Lemma otherFields_replaceProp (k : string) (v : JValue) (o : Obj) :
  isColorKey k = true → otherFields (replaceProp k v o) = otherFields o.
Proof.
  intros Hk. induction o as [|[k' x] o IH]; [done|].
  cbn [replaceProp]. destruct (String.eqb_spec k' k) as [->|_].
  - unfold otherFields. cbn [List.filter fst]. by rewrite Hk.
  - unfold otherFields in *. cbn [List.filter fst]. by rewrite IH.
Qed.

Lemma otherFields_setProp_color (k : string) (v : JValue) (o : Obj) :
  isColorKey k = true → otherFields (setProp k v o) = otherFields o.
Proof.
  intros Hk. unfold setProp. destruct (String.eqb k "__proto__"); [done|].
  destruct (hasKey k o); [by apply otherFields_replaceProp|].
  rewrite otherFields_app. unfold otherFields at 2. cbn [List.filter fst].
  rewrite Hk. apply app_nil_r.
Qed.

Lemma otherFields_mergeStep (colors : Colors) (acc : Obj) (k : string) (v : JValue) :
  k ≠ "__proto__" → (isColorKey k = false → k ∉ keys acc) →
  otherFields (mergeStep colors acc (k, v))
  = otherFields acc ++ otherFields [(k, v)].
Proof.
  intros Hp Hk.
  assert (E : otherFields (setProp k v acc) = otherFields acc ++ otherFields [(k, v)]).
  { destruct (isColorKey k) eqn:Ec.
    - rewrite otherFields_setProp_color by done.
      unfold otherFields at 3. cbn [List.filter fst]. rewrite Ec. by rewrite app_nil_r.
    - rewrite setProp_new; [apply otherFields_app | done | by apply Hk]. }
  unfold mergeStep. destruct (String.eqb k "logoURI"); [|exact E].
  rewrite (otherFields_setProp_color "dominantColor2") by done.
  rewrite (otherFields_setProp_color "dominantColor1") by done.
  by rewrite (otherFields_setProp_color "averageColor").
Qed.

Lemma fold_mergeStep_otherFields (colors : Colors) (l : Obj) :
  ∀ acc,
    NoDup (keys l) → "__proto__" ∉ keys l →
    (∀ k, k ∈ keys l → k ∉ colorKeys → k ∉ keys acc) →
    otherFields (fold_left (mergeStep colors) l acc)
    = otherFields acc ++ otherFields l.
Proof.
  induction l as [|[k v] l IH]; intros acc Hnd Hp Hacc.
  - by rewrite app_nil_r.
  - cbn [keys map fst] in Hnd, Hp, Hacc. fold (keys l) in Hnd, Hp, Hacc.
    apply NoDup_cons in Hnd as [Hk Hnd].
    apply not_elem_of_cons in Hp as [Hkp Hp].
    cbn [fold_left]. rewrite IH; [| done | done |].
    + rewrite otherFields_mergeStep; [| done |].
      * rewrite <- app_assoc. f_equal.
        change ((k, v) :: l) with ([(k, v)] ++ l). by rewrite otherFields_app.
      * intros Hc. apply Hacc; [by left | by apply isColorKey_false].
    + intros k' Hk' Hc' Hin. apply keys_mergeStep in Hin as [->|[Hin|Hin]]; [done..|].
      by apply (Hacc k'); [right|..].
Qed.

Lemma otherFields_merged (t : Obj) (colors : Colors) :
  plainRecord t → otherFields (mergeColors t colors) = otherFields t.
Proof.
  intros [Hnd Hp]. unfold mergeColors.
  rewrite fold_mergeStep_otherFields; [done | done | done |].
  intros k _ _. apply not_elem_of_nil.
Qed.

Lemma getProp_otherFields (t : Obj) (k : string) :
  k ∉ colorKeys → getProp (otherFields t) k = getProp t k.
Proof.
  intros Hk. induction t as [|[k' v] t IH]; [done|].
  unfold otherFields in *. cbn [List.filter fst getProp].
  destruct (isColorKey k') eqn:Ec; cbn [negb getProp].
  - destruct (String.eqb_spec k' k) as [->|_]; [|exact IH].
    by apply isColorKey_true in Ec.
  - by rewrite IH.
Qed.

(** X16. Whatever the record holds, colour keys included, the merge keeps the
    fields that are no colour fields: the same keys in the same order with
    the same values. *)
Theorem mergeColors_keeps_other_fields (t : Obj) (colors : Colors) :
  plainRecord t →
  otherFields (mergeColors t colors) = otherFields t
  ∧ ∀ k, k ∉ colorKeys → getProp (mergeColors t colors) k = getProp t k.
Proof.
  intros Hplain. pose proof (otherFields_merged t colors Hplain) as E.
  split; [exact E|]. intros k Hk.
  by rewrite <- (getProp_otherFields (mergeColors t colors) k Hk), E,
    getProp_otherFields.
Qed.

Lemma plainRecord_handAuthored : plainRecord handAuthoredToken.
Proof. apply plainRecord_decide. vm_compute. reflexivity. Qed.

Lemma mergeColors_keeps_other_fields_witness :
  plainRecord handAuthoredToken
  ∧ otherFields (mergeColors handAuthoredToken someColors)
    = [("symbol", JStr "PLYR"); ("logoURI", JStr "https://example.org/plyr.png")].
Proof.
  split; [exact plainRecord_handAuthored|].
  exact (proj1 (mergeColors_keeps_other_fields handAuthoredToken someColors
                  plainRecord_handAuthored)).
Defined.

(** X17. A record without a logo key is copied as it is. *)
Theorem mergeColors_without_logo (t : Obj) (colors : Colors) :
  plainRecord t → "logoURI" ∉ keys t → mergeColors t colors = t.
Proof.
  intros [Hnd Hp] Hl. unfold mergeColors.
  rewrite fold_mergeStep_plain; [done | done |].
  intros k Hk. split; [by intros ->|]. split; [by intros ->|]. apply not_elem_of_nil.
Qed.

Lemma mergeColors_without_logo_witness :
  plainRecord bareToken ∧ ("logoURI" ∉ keys bareToken)
  ∧ mergeColors bareToken someColors = bareToken.
Proof.
  assert (H1 : plainRecord bareToken) by (apply plainRecord_decide; vm_compute; reflexivity).
  assert (H2 : "logoURI" ∉ keys bareToken)
    by (apply (bool_decide_unpack _); vm_compute; exact I).
  split; [exact H1|]. split; [exact H2|].
  exact (mergeColors_without_logo bareToken someColors H1 H2).
Defined.

Lemma getProp_None (t : Obj) (k : string) : k ∉ keys t → getProp t k = None.
Proof.
  induction t as [|[k' v] t IH]; intros Hk; [done|].
  cbn in Hk. apply not_elem_of_cons in Hk as [Hne Hk]. cbn [getProp].
  destruct (String.eqb_spec k' k) as [->|_]; [done | by apply IH].
Qed.

(** The loop behind the logo key: a colour key that is met takes the place
    of the computed value, any other key is appended. *)
Lemma fold_mergeStep_behind_logo (colors : Colors) (u : JValue) (post : Obj) :
  ∀ (a1 a2 a3 : JValue) (tail : Obj),
    NoDup (keys post) →
    (∀ k, k ∈ keys post → k ≠ "logoURI" ∧ k ≠ "__proto__" ∧ k ∉ keys tail) →
    fold_left (mergeStep colors) post
      (("logoURI", u) :: ("averageColor", a1) :: ("dominantColor1", a2)
         :: ("dominantColor2", a3) :: tail)
    = ("logoURI", u)
        :: ("averageColor", default a1 (getProp post "averageColor"))
        :: ("dominantColor1", default a2 (getProp post "dominantColor1"))
        :: ("dominantColor2", default a3 (getProp post "dominantColor2"))
        :: tail ++ otherFields post.
Proof.
  induction post as [|[k v] post IH]; intros a1 a2 a3 tail Hnd Hpost.
  - cbn. by rewrite app_nil_r.
  - cbn [keys map fst] in Hnd, Hpost. fold (keys post) in Hnd, Hpost.
    apply NoDup_cons in Hnd as [Hk Hnd].
    destruct (Hpost k) as (Hl & Hp & Ht); [by left|].
    assert (Hpost' : ∀ k', k' ∈ keys post →
                     k' ≠ "logoURI" ∧ k' ≠ "__proto__" ∧ k' ∉ keys tail).
    { intros k' Hk'. apply Hpost. by right. }
    cbn [fold_left].
    destruct (decide (k = "averageColor")) as [->|N1];
      [|destruct (decide (k = "dominantColor1")) as [->|N2];
        [|destruct (decide (k = "dominantColor2")) as [->|N3]]].
    + change (mergeStep colors _ ("averageColor", v))
        with (("logoURI", u) :: ("averageColor", v) :: ("dominantColor1", a2)
                :: ("dominantColor2", a3) :: tail).
      rewrite IH by done. cbn [getProp]. rewrite (getProp_None post _ Hk).
      reflexivity.
    + change (mergeStep colors _ ("dominantColor1", v))
        with (("logoURI", u) :: ("averageColor", a1) :: ("dominantColor1", v)
                :: ("dominantColor2", a3) :: tail).
      rewrite IH by done. cbn [getProp]. rewrite (getProp_None post _ Hk).
      reflexivity.
    + change (mergeStep colors _ ("dominantColor2", v))
        with (("logoURI", u) :: ("averageColor", a1) :: ("dominantColor1", a2)
                :: ("dominantColor2", v) :: tail).
      rewrite IH by done. cbn [getProp]. rewrite (getProp_None post _ Hk).
      reflexivity.
    + assert (Ec : isColorKey k = false).
      { apply isColorKey_false. unfold colorKeys. intros Hc.
        repeat (apply elem_of_cons in Hc as [?|Hc]; [done|]). by apply elem_of_nil in Hc. }
      assert (Hnew : k ∉ keys (("logoURI", u) :: ("averageColor", a1)
                                 :: ("dominantColor1", a2) :: ("dominantColor2", a3)
                                 :: tail)).
      { cbn [keys map fst]. fold (keys tail). intros Hin.
        repeat (apply elem_of_cons in Hin as [?|Hin]; [done|]). done. }
      rewrite mergeStep_plain by done.
      change ((("logoURI", u) :: ("averageColor", a1) :: ("dominantColor1", a2)
                 :: ("dominantColor2", a3) :: tail) ++ [(k, v)])
        with (("logoURI", u) :: ("averageColor", a1) :: ("dominantColor1", a2)
                :: ("dominantColor2", a3) :: (tail ++ [(k, v)])).
      rewrite IH; [| done |].
      * cbn [getProp].
        destruct (String.eqb_spec k "averageColor") as [?|_]; [done|].
        destruct (String.eqb_spec k "dominantColor1") as [?|_]; [done|].
        destruct (String.eqb_spec k "dominantColor2") as [?|_]; [done|].
        unfold otherFields at 2. cbn [List.filter fst]. rewrite Ec. cbn [negb].
        by rewrite <- app_assoc.
      * intros k' Hk'. destruct (Hpost' k' Hk') as (H1 & H2 & H3).
        split; [done|]. split; [done|]. rewrite keys_app.
        intros [?|Hin]%elem_of_app; [done|]. cbn in Hin.
        apply list_elem_of_singleton in Hin. by subst.
Qed.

▶ About this task
Repeat exactly the lines of the material above, taking the first line, the line with "otherFields (mergeStep colors acc (k, v))", and every line between them.

▶ Response to this task
Lemma otherFields_replaceProp (k : string) (v : JValue) (o : Obj) :
  isColorKey k = true → otherFields (replaceProp k v o) = otherFields o.
Proof.
  intros Hk. induction o as [|[k' x] o IH]; [done|].
  cbn [replaceProp]. destruct (String.eqb_spec k' k) as [->|_].
  - unfold otherFields. cbn [List.filter fst]. by rewrite Hk.
  - unfold otherFields in *. cbn [List.filter fst]. by rewrite IH.
Qed.

Lemma otherFields_setProp_color (k : string) (v : JValue) (o : Obj) :
  isColorKey k = true → otherFields (setProp k v o) = otherFields o.
Proof.
  intros Hk. unfold setProp. destruct (String.eqb k "__proto__"); [done|].
  destruct (hasKey k o); [by apply otherFields_replaceProp|].
  rewrite otherFields_app. unfold otherFields at 2. cbn [List.filter fst].
  rewrite Hk. apply app_nil_r.
Qed.

Lemma otherFields_mergeStep (colors : Colors) (acc : Obj) (k : string) (v : JValue) :
  k ≠ "__proto__" → (isColorKey k = false → k ∉ keys acc) →
  otherFields (mergeStep colors acc (k, v))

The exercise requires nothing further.